If you’re managing this internally, assign one owner for submissions and a second person for document checks. That reduces the risk of entering wrong dates or mismatched business names. It also keeps audit-ready notes in case of later questions.
A practical “amount expectation” way to think about it
- Start with the total fund: $5.54 billion.
- Assume your payout is one part of a larger pool, not a fixed fee refund.
- Plan for processing time after submission.
- Do not wait until the last day to file.
Frequently asked questions
1) How do I know if I qualify for the payment card interchange fee settlement?
You may qualify if your business accepted credit card payments during the covered period and did not opt out of the settlement class. Eligibility is tied to the class definition and your submission to the claims process. The claim filing step is required to receive a payout.
2) What is the payment card interchange fee settlement amount total?
The total settlement fund is $5.54 billion. That fund is available to eligible claimants who file valid claims within the deadline. Individual payout amounts vary based on the program’s distribution rules.
3) What transactions are covered by the court-approved settlement?

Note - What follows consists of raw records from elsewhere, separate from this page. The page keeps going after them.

Definition BTC (op1 op2 op_sz : Z) (f : FLAGS) : Z * FLAGS :=
  let bit_mask := 1 .<< (op2 mod op_sz) in
  (op1 .^ bit_mask, SET_CF (nz (op1 .& bit_mask)) f).

(** The scanning loops, with fuel for the [while]; [None] is running out. *)
Fixpoint bsf_loop (fuel : nat) (temp op2 : Z) : option Z :=
  match fuel with
  | O => None
  | S fuel => if op2 .& BIT_MASK 0 =? 0 then bsf_loop fuel (u32 (temp + 1)) (op2 .>> 1)
              else Some temp
  end.

Fixpoint bsr_loop (fuel : nat) (msb temp op2 : Z) : option Z :=
  match fuel with
  | O => None
  | S fuel => if op2 .& msb =? 0 then bsr_loop fuel msb (u32 (temp - 1)) (op2 .<< 1)
              else Some temp
  end.

(** The destination is left unaltered when the scanned operand is zero.  An IU32
    has 32 bits, so 32 rounds are enough. *)
Definition BSF (op1 op2 : Z) (f : FLAGS) : option (Z * FLAGS) :=
  if op2 =? 0 then Some (op1, SET_ZF 1 f)
  else match bsf_loop 32 0 op2 with
       | Some temp => Some (temp, SET_ZF 0 f)
       | None => None
       end.

Definition BSR (op1 op2 op_sz : Z) (f : FLAGS) : option (Z * FLAGS) :=
  if op2 =? 0 then Some (op1, SET_ZF 1 f)
  else match bsr_loop 32 (SZ2MSB op_sz) (op_sz - 1) op2 with
       | Some temp => Some (temp, SET_ZF 0 f)
       | None => None
       end.
Definition MUL16 (op1 op2 : Z) (c : cpu) : Z * cpu :=
  let result := u32 (op1 * op2) in
  let top := (result .>> 16) .& WORD_MASK in
  let c := SET_WR A_DX top c in
  let c := if negb (top =? 0) then set_CF_OF 1 c else set_CF_OF 0 c in
  (result, c).

Definition MUL32 (op1 op2 : Z) (c : cpu) : Z * cpu :=
  let '(top, result) := mulu64 op1 op2 in
  let c := SET_GR A_EDX top c in
  let c := if negb (top =? 0) then set_CF_OF 1 c else set_CF_OF 0 c in
  (result, c).

Definition IMUL8 (op1 op2 : Z) (c : cpu) : Z * cpu :=
  let op1 := if tst op1 BIT7_MASK then op1 .| not32 BYTE_MASK else op1 in
  let op2 := if tst op2 BIT7_MASK then op2 .| not32 BYTE_MASK else op2 in
  let result := u32 (op1 * op2) in
  let c := SET_BR A_AH ((result .>> 8) .& BYTE_MASK) c in
  let c := if (result .& 0xff80 =? 0) || (result .& 0xff80 =? 0xff80)
           then set_CF_OF 0 c else set_CF_OF 1 c in
  (result, c).

Definition IMUL16 (op1 op2 : Z) (c : cpu) : Z * cpu :=
  let op1 := if tst op1 BIT15_MASK then op1 .| not32 WORD_MASK else op1 in
  let op2 := if tst op2 BIT15_MASK then op2 .| not32 WORD_MASK else op2 in
  let result := u32 (op1 * op2) in
  let c := SET_WR A_DX ((result .>> 16) .& WORD_MASK) c in
  let c := if (result .& 0xffff8000 =? 0) || (result .& 0xffff8000 =? 0xffff8000)
           then set_CF_OF 0 c else set_CF_OF 1 c in
  (result, c).

Definition IMUL16T (op2 op3 : Z) (c : cpu) : Z * cpu :=
  let op2 := if tst op2 BIT15_MASK then op2 .| not32 WORD_MASK else op2 in
  let op3 := if tst op3 BIT15_MASK then op3 .| not32 WORD_MASK else op3 in
  let result := u32 (op2 * op3) in
  let c := if (result .& 0xffff8000 =? 0) || (result .& 0xffff8000 =? 0xffff8000)
           then set_CF_OF 0 c else set_CF_OF 1 c in
  (result, c).

Definition IMUL32 (op1 op2 : Z) (c : cpu) : Z * cpu :=
  let '(top, result) := mul64 op1 op2 in
  let c := SET_GR A_EDX top c in
  let is_signed := tst result BIT31_MASK in
  let c := if ((top =? 0) && negb is_signed) || ((top =? 0xffffffff) && is_signed)
           then set_CF_OF 0 c else set_CF_OF 1 c in
  (result, c).

Definition IMUL32T (op2 op3 : Z) (c : cpu) : Z * cpu :=
  let '(top, result) := mul64 op2 op3 in
  let is_signed := tst result BIT31_MASK in
  let c := if ((top =? 0) && negb is_signed) || ((top =? 0xffffffff) && is_signed)
           then set_CF_OF 0 c else set_CF_OF 1 c in
  (result, c).

(** ** Divide instructions *)

Definition div_flags (f : FLAGS) : FLAGS :=
  SET_AF UNDEFINED_FLAG (SET_PF UNDEFINED_FLAG (SET_OF UNDEFINED_FLAG
    (SET_SF UNDEFINED_FLAG (SET_ZF 0 (SET_CF 1 f))))).

Definition idiv_flags (f : FLAGS) : FLAGS :=
  SET_AF UNDEFINED_FLAG (SET_PF UNDEFINED_FLAG (SET_ZF UNDEFINED_FLAG
    (SET_SF UNDEFINED_FLAG (SET_OF UNDEFINED_FLAG (SET_CF UNDEFINED_FLAG f))))).

Section Divide.
Context {S : Type} `{HasCpu S}.
Abbreviation X := (M exn S).

(** C's [/] and [%] on two IS32. *)
Definition sdiv (a b : Z) : X (Z * Z) :=
  let a := s32 a in
  let b := s32 b in
  if (b =? 0) || ((a =? - 2 ^ 31) && (b =? -1)) then undefined
  else ret (u32 (Z.quot a b), u32 (Z.rem a b)).

Definition DIV8 (op2 : Z) : X unit :=
  when (op2 =? 0) Int0 ;;
  op1 <- getc (GET_WR A_AX) ;;
  let result := op1 / op2 in
  when (negb (result .& 0xff00 =? 0)) Int0 ;;
  modc (SET_BR A_AL result) ;;
  modc (SET_BR A_AH (op1 mod op2)) ;;
  modc (modify_fl div_flags).

Definition DIV16 (op2 : Z) : X unit :=
  when (op2 =? 0) Int0 ;;
  dx <- getc (GET_WR A_DX) ;;
  ax <- getc (GET_WR A_AX) ;;
  let op1 := (dx .<< 16) .| ax in
  let result := op1 / op2 in
  when (negb (result .& 0xffff0000 =? 0)) Int0 ;;
  modc (SET_WR A_AX result) ;;
  modc (SET_WR A_DX (op1 mod op2)) ;;
  modc (modify_fl div_flags).

Definition DIV32 (op2 : Z) : X unit :=
  when (op2 =? 0) Int0 ;;
  hr <- getc (GET_GR A_EDX) ;;
  lr <- getc (GET_GR A_EAX) ;;
  let '(hr, lr, rem) := divu64 hr lr op2 in
  when (negb (hr =? 0)) Int0 ;;
  modc (SET_GR A_EAX lr) ;;
  modc (SET_GR A_EDX rem) ;;
  modc (modify_fl div_flags).

Definition IDIV8 (op2 : Z) : X unit :=
  when (op2 =? 0) Int0 ;;
  let sop2 := op2 in
  sop1 <- getc (GET_WR A_AX) ;;
  let sop1 := if tst sop1 BIT15_MASK then sop1 .| not32 WORD_MASK else sop1 in
  let sop2 := if tst sop2 BIT7_MASK then sop2 .| not32 BYTE_MASK else sop2 in
  let! (sresult, srem) := sdiv sop1 sop2 ;;
  when (negb ((sresult .& 0xff80 =? 0) || (sresult .& 0xff80 =? 0xff80))) Int0 ;;
  modc (SET_BR A_AL sresult) ;;
  modc (SET_BR A_AH srem) ;;
  modc (modify_fl idiv_flags).

Definition IDIV16 (op2 : Z) : X unit :=
  when (op2 =? 0) Int0 ;;
  let sop2 := op2 in
  dx <- getc (GET_WR A_DX) ;;
  ax <- getc (GET_WR A_AX) ;;
  let sop1 := (dx .<< 16) .| ax in
  let sop2 := if tst sop2 BIT15_MASK then sop2 .| not32 WORD_MASK else sop2 in
  let! (sresult, srem) := sdiv sop1 sop2 ;;
  when (negb ((sresult .& 0xffff8000 =? 0) || (sresult .& 0xffff8000 =? 0xffff8000))) Int0 ;;
  modc (SET_WR A_AX sresult) ;;
  modc (SET_WR A_DX srem) ;;
  modc (modify_fl idiv_flags).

The settlement covers Visa and Mastercard transactions from January 1, 2004, to January 25, 2019. Your claim should reflect relevant processing during that window. It is not a claim for fees incurred after the coverage period.
4) When was the settlement finally approved by the court?
The court granted final approval on December 13, 2019. After approval, the program moved into claims processing and later distribution activities. That is when the claims timeline became the focus for merchants.
5) What is the claim submission deadline?
The deadline for claim submissions is February 4, 2025. Merchants generally need to file by then to be considered for payout. Late submissions may not be eligible.
6) What happens after I file my claim?
Your claim is processed through the established claims process post-approval. The program reviews and validates the claim information. If details need clarification, you may receive follow-up requests.
Frequently asked questions
How much will I get from the payment card interchange fee settlement?
There is no single guaranteed amount per merchant. The $5.54 billion fund is shared among eligible claimants who file valid claims. Your payout depends on the distribution rules and the number of approved claims.
Who is eligible to file a claim for the interchange fee settlement?
Merchants that accepted Visa or Mastercard credit card payments may be eligible. You generally must be part of the settlement class and not have opted out. Filing a claim is required to receive a payout.
What dates of transactions are included in the settlement?
The settlement covers Visa and Mastercard transactions from January 1, 2004, to January 25, 2019. Claims are tied to processing during that lookback period.
When was the settlement approved by the court?
The court granted final approval on December 13, 2019. After that date, the program moved into the claims processing phase.
What is the deadline to submit a claim?
The deadline for claim submissions is February 4, 2025. Submitting after the deadline may not be eligible for distribution.
What happens after I submit my claim?
Your claim is processed using the established claims process post-approval. The team reviews and validates the information you provided. If more details are needed, you may be contacted during review.